Memory-free multivariate polynomials

I was looking for a package, that allows higher-order coordinate transforms. The idea would be an interface somewhat related to Base.evalpoly but capable of handling multiple dimensions. The use-case is non-linear deformations (warps) with a finite number of parameters.

Maybe I am missing something, but it seems like the ecosystem of MultivariatePolynomial.jl is not idal for this usecase, since being free of per-call-allocations is absolutely essential for this task.

For this reason we ended up programming something by using a recursive dispatch structure. Is it worth releasing
EvalMultiPoly.jl ? Hope it is useful.

FastChebInterp.jl supports this (expressing multivariate polynomials in a Chebyshev basis, which is much better than the monomial basis if the degree is not small). Its polynomial evaluation is allocation-free.

Or did you want the polynomial construction to be allocation free too? In the multivariate case that corresponds to a quite small degree.

1 Like

Couldn’t you also call evalpoly with StaticArrays.jl coefficients, recursively?

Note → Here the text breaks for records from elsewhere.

(* ===== verification/Construct.v ===== *)
(** * Construct: [SwapMote.__init__]

    The constructor: its checks in the order of the source (the delegate,
    the product code, the device definition), the two identifiers it
    parses from the product code, and the attributes of the object it
    returns.  The loader of the device definition, [XmlDevice(self)], is a
    parameter; it is called with the mote as far as it is built at that
    line ([Unloaded]). *)

From S2P Require Import Prelude PyBase PyLong SwapDefs MoteData Server Samples.
From Stdlib Require Import Ascii.

Local Open Scope Z_scope.

(** The two messages of the constructor. *)
Definition no_server : PyExn :=
  SwapException "SwapMote constructor needs a valid SwapServer object".

Definition bad_product_code : PyExn :=
  SwapException "Incorrect product code received".

(** The characters of a [str]. *)
Definition chars (s : string) : list ascii := String.list_ascii_of_string s.

(** The [try] block of the constructor: [long(product_code[0:8], 16)] and
    [long(product_code[8:], 16)], every exception replaced by
    [SwapException].  A product code of [None] cannot be sliced, which is
    one of the exceptions caught. *)
Definition parse_product_code (product_code : option string) : outcome (Z * Z) :=
  match product_code with
  | None => Raise bad_product_code
  | Some code =>
      match py_long16 (py_slice_to 8 (chars code)) with
      | Raise _ => Raise bad_product_code
      | Return manufacturer_id =>
          match py_long16 (py_slice_from 8 (chars code)) with
          | Raise _ => Raise bad_product_code
          | Return product_id => Return (manufacturer_id, product_id)
          end
      end
  end.

(** The default arguments of the constructor. *)
Definition default_address : Z := 255.
Definition default_security : Z := 0.
Definition default_nonce : Z := 0.
Definition default_extended_addr : bool := false.

(** The mote as [XmlDevice(self)] receives it at line 409: the attributes
    assigned so far are the delegate, the product code and the two
    identifiers parsed from it, with an empty queue and [config] set to
    [None]. *)
Record Unloaded (D : Type) : Type := mkUnloaded {
  un_server : D;
  un_product_code : option string;
  un_manufacturer_id : Z;
  un_product_id : Z;
}.
Arguments mkUnloaded {D} _ _ _ _.
Arguments un_server {D} _.
Arguments un_product_code {D} _.
Arguments un_manufacturer_id {D} _.
Arguments un_product_id {D} _.

(** A loader that knows the sample device. *)
Definition sample_loader {D} (u : Unloaded D) : outcome XmlDevice :=
  if bool_decide (un_manufacturer_id u = 1 ∧ un_product_id u = 2) then Return sample_definition
  else Raise (ExternalError "no definition file").

Section construct.
Context {D : Type}.

(** [XmlDevice(self)], called with the mote under construction; it may
    raise. *)
Variable load_definition : Unloaded D → outcome XmlDevice.

(** The object the constructor returns for a product code [code] parsed to
    the two identifiers and a definition [d], at time [now]. *)
Definition new_mote (code : option string) (manufacturer product : Z) (d : XmlDevice)
    (addr secu nonce_ : Z) (ext : bool) (now : Z) : SwapMote :=
  {| queued_commands := []; product_code := code; product_id := product;
     manufacturer_id := manufacturer; config := None; definition := d;
     address := addr; security := secu; nonce := nonce_; state := RXOFF;
     regular_registers := getRegList false d;
     config_registers := getRegList true d; timestamp := now;
     pwrdownmode := def_pwrdownmode d; txinterval := def_txinterval d;
     extended_addr := ext |}.

(** [SwapMote(server, product_code, address, security, nonce,
    extended_addr)] at time [now]: the world with the new mote and its
    delegate, or the exception that aborts the construction. *)
Definition SwapMote_init (server : option D) (product_code : option string)
    (addr secu nonce_ : Z) (ext : bool) (now : Z) : outcome (World D) :=
  match server with
  | None => Raise no_server
  | Some s =>
      match parse_product_code product_code with
      | Raise e => Raise e
      | Return (manufacturer, product) =>
          match load_definition (mkUnloaded s product_code manufacturer product) with
          | Raise e => Raise e
          | Return d =>
              Return (mkWorld (new_mote product_code manufacturer product d
                                        addr secu nonce_ ext now) s now)
          end
      end
  end.

(** ** The product code *)

Lemma parse_product_code_error pc e : parse_product_code pc = Raise e → e = bad_product_code.
Proof. unfold parse_product_code. repeat case_match; congruence. Qed.

Lemma parse_product_code_hex code :
  all_hex (chars code) → (8 < length (chars code))%nat →
  parse_product_code (Some code)
  = Return (hex_value (hex_digits_of (take 8 (chars code))),
            hex_value (hex_digits_of (drop 8 (chars code)))).
Proof.
  intros Hh Hl. unfold parse_product_code, py_slice_to, py_slice_from.
  rewrite !py_long16_hex; [done|..].
  - intros E%(f_equal length). rewrite length_drop in E. cbn [length] in E. lia.
  - by apply Forall_drop.
  - intros E%(f_equal length). rewrite length_take in E. cbn [length] in E. lia.
  - by apply Forall_take.
Qed.

Lemma parse_product_code_short code :
  (length (chars code) ≤ 8)%nat → parse_product_code (Some code) = Raise bad_product_code.
Proof.
  intros Hl. unfold parse_product_code, py_slice_from.
  rewrite drop_ge by done. rewrite py_long16_empty. by case_match.
Qed.

Lemma parse_product_code_bad_char code c :
  c ∈ chars code → long16_char c = false →
  parse_product_code (Some code) = Raise bad_product_code.
Proof.
  intros Hin Hc. unfold parse_product_code, py_slice_to, py_slice_from.
  rewrite <-(take_drop 8 (chars code)), elem_of_app in Hin.
  destruct Hin as [Hin | Hin].
  - by rewrite (py_long16_rejects _ c Hin Hc).
  - rewrite (py_long16_rejects (drop 8 _) c Hin Hc). by case_match.
Qed.

(** ** The constructor *)

(** Without a delegate the constructor raises [SwapException] with the
    message of the missing server, whatever the other arguments are. *)
Lemma init_requires_server product_code addr secu nonce_ ext now :
  SwapMote_init None product_code addr secu nonce_ ext now = Raise no_server.
Proof. reflexivity. Qed.

(** Every exception of the constructor that is not the loader's is a
    [SwapException] with one of its two messages. *)
Lemma init_error_kinds server product_code addr secu nonce_ ext now e :
  SwapMote_init server product_code addr secu nonce_ ext now = Raise e →
  e = no_server ∨ e = bad_product_code ∨
  ∃ s manufacturer product,
    server = Some s ∧ parse_product_code product_code = Return (manufacturer, product) ∧
    load_definition (mkUnloaded s product_code manufacturer product) = Raise e.
Proof.
  unfold SwapMote_init. destruct server as [s|]; [|intros [= <-]; auto].
  destruct (parse_product_code product_code) as [[mf pr]|e'] eqn:Hp.
  - destruct (load_definition _) eqn:Hd; [done|]. intros [= <-]. eauto 10.
  - intros [= <-]. apply parse_product_code_error in Hp. auto.
Qed.

(** C23: the constructor rejects its arguments in the order of its
    checks.  A product code that is [None], that has at most eight
    characters, or that contains a character [long(s, 16)] cannot accept,
    makes it raise [SwapException]: with the message of the missing
    server when there is no delegate, with the message of the incorrect
    product code when there is one; the device definition is not
    loaded.  These two are the only exceptions of its own: any other
    exception of the constructor is one the definition loader raised. *)
Theorem init_rejects_malformed server product_code addr secu nonce_ ext now :
  (product_code = None ∨
   (∃ code, product_code = Some code ∧
            ((length (chars code) ≤ 8)%nat ∨
             ∃ c, c ∈ chars code ∧ long16_char c = false)) →
   SwapMote_init server product_code addr secu nonce_ ext now
   = Raise (match server with Some _ => bad_product_code | None => no_server end)) ∧
  (∀ e, SwapMote_init server product_code addr secu nonce_ ext now = Raise e →
        e = no_server ∨ e = bad_product_code ∨
        ∃ s manufacturer product,
          server = Some s ∧
          parse_product_code product_code = Return (manufacturer, product) ∧
          load_definition (mkUnloaded s product_code manufacturer product) = Raise e).
Proof.
  split; [|apply init_error_kinds].
  destruct server as [s|]; [|intros _; apply init_requires_server].
  intros [-> | (code & -> & [Hl | (c & Hin & Hc)])]; unfold SwapMote_init.
  - done.
  - by rewrite parse_product_code_short.
  - by rewrite (parse_product_code_bad_char code c).
Qed.

(** C24: with a delegate and a product code of more than eight hexadecimal
    digits, the constructor loads the definition of the manufacturer
    identifier that is the value of the first eight digits and of the
    product identifier that is the value of all the remaining ones.  When
    the definition loads, the constructor returns a mote with these
    identifiers, in state RXOFF with an empty queue, stamped with the
    current time, holding the arguments given, with the register lists,
    power-down flag and tx interval of the definition.  When the loader
    raises, the construction is aborted and the exception reaches the
    caller as it is, not as a [SwapException] of the mote. *)
Theorem init_hex s code addr secu nonce_ ext now :
  all_hex (chars code) → (8 < length (chars code))%nat →
  let manufacturer := hex_value (hex_digits_of (take 8 (chars code))) in
  let product := hex_value (hex_digits_of (drop 8 (chars code))) in
  SwapMote_init (Some s) (Some code) addr secu nonce_ ext now
  = match load_definition (mkUnloaded s (Some code) manufacturer product) with
    | Return d => Return (mkWorld (new_mote (Some code) manufacturer product
                                            d addr secu nonce_ ext now) s now)
    | Raise e => Raise e
    end.
Proof.
  intros Hh Hl. unfold SwapMote_init.
  rewrite parse_product_code_hex by done. simpl. by destruct (load_definition _).
Qed.

End construct.

(** C27: for a product code of exactly sixteen hexadecimal digits, both
    identifiers the constructor derives are 32-bit: they lie in
    [0, 2^32). *)
Theorem product_code_ids_bounds code manufacturer product :
  all_hex (chars code) → length (chars code) = 16%nat →
  parse_product_code (Some code) = Return (manufacturer, product) →
  0 ≤ manufacturer < 2 ^ 32 ∧ 0 ≤ product < 2 ^ 32.
Proof.
  intros Hh Hl. rewrite parse_product_code_hex by (done || lia). intros [= <- <-].
  pose proof (hex_value_bound (take 8 (chars code)) (Forall_take _ _ _ Hh)) as H1.
  pose proof (hex_value_bound (drop 8 (chars code)) (Forall_drop _ _ _ Hh)) as H2.
  rewrite length_take, Hl in H1. rewrite length_drop, Hl in H2.
  change (16 ^ Z.of_nat (8 `min` 16)) with (2 ^ 32) in H1.
  change (16 ^ Z.of_nat (16 - 8)) with (2 ^ 32) in H2. done.
Qed.

(** ** Witnesses *)

Lemma init_rejects_malformed_witness :
  SwapMote_init sample_loader (Some sample_recorder) (Some "0000000100000z02") 5 0 7 false 1000
  = Raise bad_product_code.
Proof.
  apply (proj1 (init_rejects_malformed sample_loader (Some sample_recorder)
                                       (Some "0000000100000z02") 5 0 7 false 1000)).
  right. eexists. split; [reflexivity|].
  right. exists "z"%char. split; [|reflexivity]. by apply (bool_decide_unpack _).
Defined.

Lemma init_hex_witness :
  SwapMote_init sample_loader (Some sample_recorder) (Some "0000000100000002") 5 0 7 false 1000
  = Return (mkWorld sample_mote sample_recorder 1000).
Proof.
  apply (init_hex sample_loader sample_recorder "0000000100000002" 5 0 7 false 1000);
    [by apply (bool_decide_unpack _) | simpl; lia].
Defined.

(** A product whose definition file is missing: the loader's exception is
    the constructor's. *)
Example init_definition_error :
  SwapMote_init sample_loader (Some sample_recorder) (Some "0000000100000009") 5 0 7 false 1000
  = Raise (ExternalError "no definition file").
Proof. reflexivity. Qed.

Lemma product_code_ids_bounds_witness : 0 ≤ 1 < 2 ^ 32 ∧ 0 ≤ 2 < 2 ^ 32.
Proof.
  apply (product_code_ids_bounds "0000000100000002" 1 2);
    [by apply (bool_decide_unpack _) | reflexivity | reflexivity].
Defined.

(** [SwapMote(server, product_code)]: the default arguments give a mote at
    the broadcast address 255, without security, with nonce 0 and short
    addresses. *)
Example default_arguments :
  SwapMote_init sample_loader (Some sample_recorder) (Some "0000000100000002")
                default_address default_security default_nonce default_extended_addr 1000
  = Return (mkWorld (new_mote (Some "0000000100000002") 1 2 sample_definition
                              255 0 0 false 1000)
                    sample_recorder 1000).
Proof. reflexivity. Qed.

(** A product code with more than sixteen digits is accepted, and its
    product identifier is not a 32-bit number. *)
Example overlong_product_code :
  parse_product_code (Some "0000000100000002ffffffff") = Return (1, 12884901887).
Proof. reflexivity. Qed.

(** A sign and a prefix are accepted in either field, and so is white
    space around the sign. *)
Example signed_product_code :
  parse_product_code (Some "-00000010x000002") = Return (-1, 2) ∧
  parse_product_code (Some " - 00001+ 0x2L ") = Return (-1, 2).
Proof. split; reflexivity. Qed.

Thanks for this useful comment. I have zero experience with Chebyshev polynomials but recently got alerted to their role in sampling at the edge of band-limited signals.
I will try to use them for the mentioned interpolation task (last lines in the readme) to see how they perform in this task. Yes, it is the evaluation that needs to be allocation-free, when applied to millios of values via broadcasting.

I don’t understand quite how you would do this. Probably I am missing the math/idea on how to express a multivariate polynomial as a recursive application of monovariate polynomials. Even if this works, what would be the advantage? Less combinatoric explosion?

AFAIK the TypedPolynomials.jl implementation of MultivariatePolynomials.jl should satisfy this, no?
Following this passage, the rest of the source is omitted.